Las diferencias entre el estilo de fotografías de la exposición y el documental deberían ser evidentes. En Word Press Photo los fotoperiodistas son profesionales, se dedican a capturar momentos significativos para la humanidad en algún sentido. Las fotografías de los niños, en cambio, son mucho más naturales, espontáneas y cotidianas. No tienen mucha técnica, a pesar de las clases de fotografía a las que asisten, que son más bien para enseñarles a amar sus fotos que para desarrollar un nivel de profesionalismo mayor.

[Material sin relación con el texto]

Lemma bool_values (size_bits : Z) (v : value) :
  has_value size_bits Tbool v -> v = Vbool true \/ v = Vbool false.
Proof.
  destruct v as [z | b | a | ]; simpl; try contradiction.
  intros _. destruct b; [left | right]; reflexivity.
Qed.

Lemma void_no_value (size_bits : Z) (v : value) :
  ~ has_value size_bits Tvoid v.
Proof. simpl. intros H. exact H. Qed.

(** C2.  [jl_jit_add_bytes] takes a single argument, a byte count of
    unsigned size, so never negative, and returns no value: its return
    type is [void], which has no values. *)
Theorem jl_jit_add_bytes_signature :
  signature jl_jit_add_bytes_decl = [ ("bytes"%string, Input, Tsize_t) ]
  /\ (forall (size_bits : Z) (p : param) (v : value),
         In p (f_params jl_jit_add_bytes_decl) ->
         has_value size_bits (p_type p) v ->
         exists z : Z, v = Vint z /\ 0 <= z)
  /\ f_ret jl_jit_add_bytes_decl = Tvoid
  /\ (forall (size_bits : Z) (v : value),
         ~ has_value size_bits (f_ret jl_jit_add_bytes_decl) v).
Proof.
  split; [reflexivity | split; [ | split; [reflexivity | ] ] ].
  - intros size_bits p v [<- | []] Hv. exact (size_t_values size_bits v Hv).
  - intros size_bits v. apply void_no_value.
Qed.

(** The declaration of [jl_DI_for_fptr]: in this order, the address
    ([fptr], by value) and output slots for the symbol size
    ([symsize]), the unwinding slide ([slide]), the owning section
    ([Section]) and a debug-info context ([context]); the return type
    is [int]. *)
Lemma jl_DI_for_fptr_signature :
  signature jl_DI_for_fptr_decl
  = [ ("fptr"%string, Input, Tuint64_t);
      ("symsize"%string, Output, Tuint64_t);
      ("slide"%string, Output, Tint64_t);
      ("Section"%string, Output, TSectionRef);
      ("context"%string, Output, Tptr TDIContext) ]
  /\ f_ret jl_DI_for_fptr_decl = Tint
  /\ (forall (size_bits : Z) (v : value),
         has_value size_bits (f_ret jl_DI_for_fptr_decl) v ->
         exists z : Z, v = Vint z /\ - 2 ^ 31 <= z < 2 ^ 31).
Proof.
  split; [reflexivity | split; [reflexivity | ] ].
  intros size_bits v Hv. exact (int_values size_bits v Hv).
Qed.

(** The declaration of [jl_dylib_DI_for_fptr] has one parameter more
    than the nine the specification lists: the eighth, the output slot
    [saddr] for the symbol's address. *)
Lemma jl_dylib_DI_for_fptr_not_as_listed :
  signature jl_dylib_DI_for_fptr_decl <> jl_dylib_DI_for_fptr_listed
  /\ List.length (signature jl_dylib_DI_for_fptr_decl) = 10%nat
  /\ List.length jl_dylib_DI_for_fptr_listed = 9%nat
  /\ nth_error (signature jl_dylib_DI_for_fptr_decl) 7
     = Some ("saddr"%string, Output, Tptr Tvoid)
  /\ ~ In ("saddr"%string, Output, Tptr Tvoid) jl_dylib_DI_for_fptr_listed.
Proof.
  repeat split; try reflexivity.
  - intros Heq. apply (f_equal (@List.length _)) in Heq. discriminate Heq.
  - simpl. intros H.
    repeat (destruct H as [H | H]; [discriminate H | ]). exact H.
Qed.

(** The declaration of [jl_dylib_DI_for_fptr] in full: the address
    ([pointer]), output slots for the section, the slide and the
    debug-info context, the image-only input flag ([onlyImage]), and
    output slots for whether the result came from a loaded image
    ([isImage]), the image's base address ([fbase]), the symbol's
    address ([saddr]), the symbol name ([name]) and the file name
    ([filename]); the return type is [bool].  Leaving [saddr] out gives
    the list of the specification. *)
Lemma jl_dylib_DI_for_fptr_signature :
  signature jl_dylib_DI_for_fptr_decl
  = [ ("pointer"%string, Input, Tsize_t);
      ("Section"%string, Output, TSectionRef);
      ("slide"%string, Output, Tint64_t);
      ("context"%string, Output, Tptr TDIContext);
      ("onlyImage"%string, Input, Tbool);
      ("isImage"%string, Output, Tbool);
      ("fbase"%string, Output, Tuint64_t);
      ("saddr"%string, Output, Tptr Tvoid);
      ("name"%string, Output, Tptr Tchar);
      ("filename"%string, Output, Tptr Tchar) ]
  /\ filter (fun d => negb (String.eqb (fst (fst d)) "saddr"))
       (signature jl_dylib_DI_for_fptr_decl)
     = jl_dylib_DI_for_fptr_listed
  /\ f_ret jl_dylib_DI_for_fptr_decl = Tbool
  /\ (forall (size_bits : Z) (v : value),
         has_value size_bits (f_ret jl_dylib_DI_for_fptr_decl) v ->
         v = Vbool true \/ v = Vbool false).
Proof.
  split; [reflexivity | split; [reflexivity | split; [reflexivity | ] ] ].
  intros size_bits v Hv. exact (bool_values size_bits v Hv).
Qed.

(** The entry points of the header are the three functions it declares
    without a body, and each of them is annotated [JL_NOTSAFEPOINT]; so
    is [makeAddress]. *)
Lemma entry_points_notsafepoint :
  map f_name entry_points
  = [ "jl_jit_add_bytes"%string; "jl_DI_for_fptr"%string;
      "jl_dylib_DI_for_fptr"%string ]
  /\ forallb f_notsafepoint entry_points = true
  /\ f_notsafepoint makeAddress_decl = true.
Proof. repeat split. Qed.

(** The declaration of [makeAddress] agrees with its embedding: a
    section and a 64-bit address in, a sectioned address out. *)
Lemma makeAddress_signature :
  signature makeAddress_decl
  = [ ("Section"%string, Input, TSectionRef);
      ("address"%string, Input, Tuint64_t) ]
  /\ f_ret makeAddress_decl = TSectionedAddress.
Proof. split; reflexivity. Qed.

(** ** The JIT's own resolver *)


Lemma to_int_id (z : Z) : - 2 ^ 31 <= z < 2 ^ 31 -> to_int z = z.
Proof.
  intros Hz. unfold to_int. rewrite Z.mod_small; lia.
Qed.

Section JitResolverProperties.

Variable SectionRef : Type.
Variable DIContext : Type.
Variable status_found : Z.
Variable status_missing : Z.

Abbreviation Image := (JitImage SectionRef DIContext).


End JitResolverProperties.

(** An address in the JIT's image and one outside it, with 1 and 0 for
    the two status codes. *)
Example jit_resolver_run :
  fst (jl_DI_for_fptr 1 0 [range_image 4096 4096] 5000) = 1
  /\ fst (jl_DI_for_fptr 1 0 [range_image 4096 4096] 9000) = 0.
Proof. split; reflexivity. Qed.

Sin embargo, ambas colecciones fotográficas se asemejan porque representan un registro de la realidad. Los niños, tanto como los fotógrafos, buscan momentos en sus vidas que les llamen la atención de alguna manera, recolectan imágenes que merezcan ser recordadas. Por supuesto que los niños son mucho menos pretenciosos a la hora de fotografiar. El fotógrafo que sacó la foto de Barak Obama sabía que aquella foto sería importante, el momento es socialmente relevante y la figura principal del cuadro también lo es. Los niños, en cambio, fotografían su realidad cotidiana sin más pretensiones que mostrar su entorno, como dijo uno de ellos, dejar un registro de lo que viven día a día. ¿Por qué llaman tanto la atención éstas fotos? Lo valioso es que son el registro de una realidad cotidiana totalmente distinta a lo que estamos acostumbrados a observar. En el caso de la exposición de Word Press este afán por llamar la atención y captar momentos fuera de lo común, o detalles que no estamos acostumbrados a observar es intencional, incluso morboso a ratos. Las fotos del documental no están tomadas desde un observador externo, sino desde la perspectiva inocente de niños que están insertos en el medio que retratan, sacan fotos de sus hermanos, sus hogares, la calle en la que viven. Nos conmueven porque muestran lo que nunca queremos ver, la miseria y más llamativo aún la miseria en la vida de los niños, miseria ineludible de la que no pueden escapar ni siquiera con ayuda externa.
Ambas colecciones fotográficas nos permiten darnos cuenta de realidades que generalmente preferimos obviar, o no nos detenemos a observar. Nos obligan también a hacer una reflexión acerca de nuestra posición en el mundo y la manera que tenemos de relacionarnos con los demás, con nosotros y con lo que pasa alrededor. Constituyen un registro en imágenes de lo que muchas veces negamos y pretendemos eludir. Las fotos de los niños, al igual que las de Word Press, aunque sin grandes pretenciones ni mucha técnica, son imágenes que cuentan historias, que transmiten emociones y nos permiten acceder a su entorno, al escenario de sus vidas.